Mayo, who had hosted the show since 1988, started the feature in August 1990, partly due to the rising interest in his own Christian faith, and it caught on very quickly. Listeners would write in to "Father Mayo" and "confess" to their "sins", and each morning at 8:35am Mayo would broadcast one to the nation over Tomaso Giovanni Albinoni's Adagio for Organ and Strings in G minor.

The "confessions" were often humorous and sometimes lacking in taste or scruples. At the peak of the feature, Mayo received more than one hundred confessions a week. Some were sincere confessions and Mayo discounted any which admitted to crime, adultery, overt cruelty or other more serious activities.

Infamous confessions included:

 A family who put some herbs into a Christmas pudding which had been sent to them by relatives in Australia, only to discover later they were a late uncle's ashes (based on an urban myth)
 A man who, desperate to urinate on a train with no toilet, decided to do so out of a window, only to inadvertently spray numerous people waiting on a platform which suddenly appeared
 A man who, tired of his flatmate's complaining about food wastage, cooked a pie for him before replacing the meat with raw cat food
 A woman who, annoyed with her boyfriend's lateness in coming home for his evening meal, spread chili con carne all over his sports car
 A man who found some negatives of his brother's wife in the nude and had them developed before sending them to an adult magazine's Readers' Wives section
 A Gulf War logistics corporal put some "fallen off the back of a lorry glasses under his truck. New owner got bomb disposal out thinking it was an IED."

After completing each confession, Mayo would ask his crew - consisting of weather and travel presenter Dianne Oxberry, newsreader Rod McKenzie, or their respective stand-ins if they were away, and the day's "special guest producer" played by the show's own producer Ric Blaxill - whether they would "forgive" the confessor or not.

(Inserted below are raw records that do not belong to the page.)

Section agreement.
Context {W : Type} `{!UpgradeController W, !UpgradeControllerLaws W}.
Context {M : Type → Type → Type} `{!LinkedHashMap M, !LinkedHashMapLaws M}.
Context `{!HashOrder Direction}.
Context (key : Side → PublicKey) (call : Side → Call) (t0 t1 : Instant).
Context (small : Side).
Hypothesis key_ne : key SideA ≠ key SideB.
Hypothesis key_small : smaller_key_in_meshnet_canonical_order (key small) (key (other small)) = key small.
Implicit Types (n : Net (W:=W) (M:=M)) (st : Side → Status) (sd : Side).

Lemma sides (P : Side → Prop) sd : P sd → P (other sd) → ∀ sd', P sd'.
Proof. intros. by destruct sd, sd'. Qed.

Lemma other_ne sd : other sd ≠ sd.
Proof. by destruct sd. Qed.

Lemma key_other_ne sd : key (other sd) ≠ key sd.
Proof. destruct sd; simpl; congruence. Qed.

(** The compatibility of the two statuses, from the side [sd] *)
Definition compatible_at sd x y : bool := if decide (sd = small) then compatible x y else compatible y x.

Lemma compatible_at_other sd x y : compatible_at (other sd) x y = compatible_at sd y x.
Proof. unfold compatible_at. destruct sd, small; done. Qed.

Abbreviation ok sd := (node_ok (key sd) (key (other sd)) (call sd) (call (other sd)) t0 t1).

Record net_inv (i : nat) (st : Side → Status) n : Prop := {
  ni_node sd : ok sd (st sd) (st (other sd)) (net_node n sd);
  ni_compatible sd : compatible_at sd (st sd) (st (other sd)) = true;
  ni_result sd : net_result n sd = status_result (st sd);
  ni_steps : i + steps_left (st SideA) + steps_left (st SideB) <= 6
}.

Some confessions prompted complaints from listeners, especially if they involved particularly cruel behaviour towards others or any that involved living creatures, even if there was no hint of animal cruelty in the confession.

The feature was a huge success. Word spread internationally and a story made the front page of The Wall Street Journal, with Mayo often being asked if he was "trying to challenge the power and principles of various religions".

Confessions spawned a successful spin-off book and, later, a Saturday night BBC television series which ran from 1995 to 1998 which was lukewarmly received in comparison to the radio feature and was criticised by the Broadcasting Standards Council.

Mayo revived Confessions on his Radio 1 mid-morning programme, which ran from 25 October 1993 to February 2001.

In January 2010, Mayo revived Confessions on his BBC Radio 2 drive-time show. After Mayo left Radio 2 at the end of 2018, it returned again on his mid-morning show on Scala Radio from 4 March 2019, and also on his solo drivetime show on Greatest Hits Radio from 15 March 2021.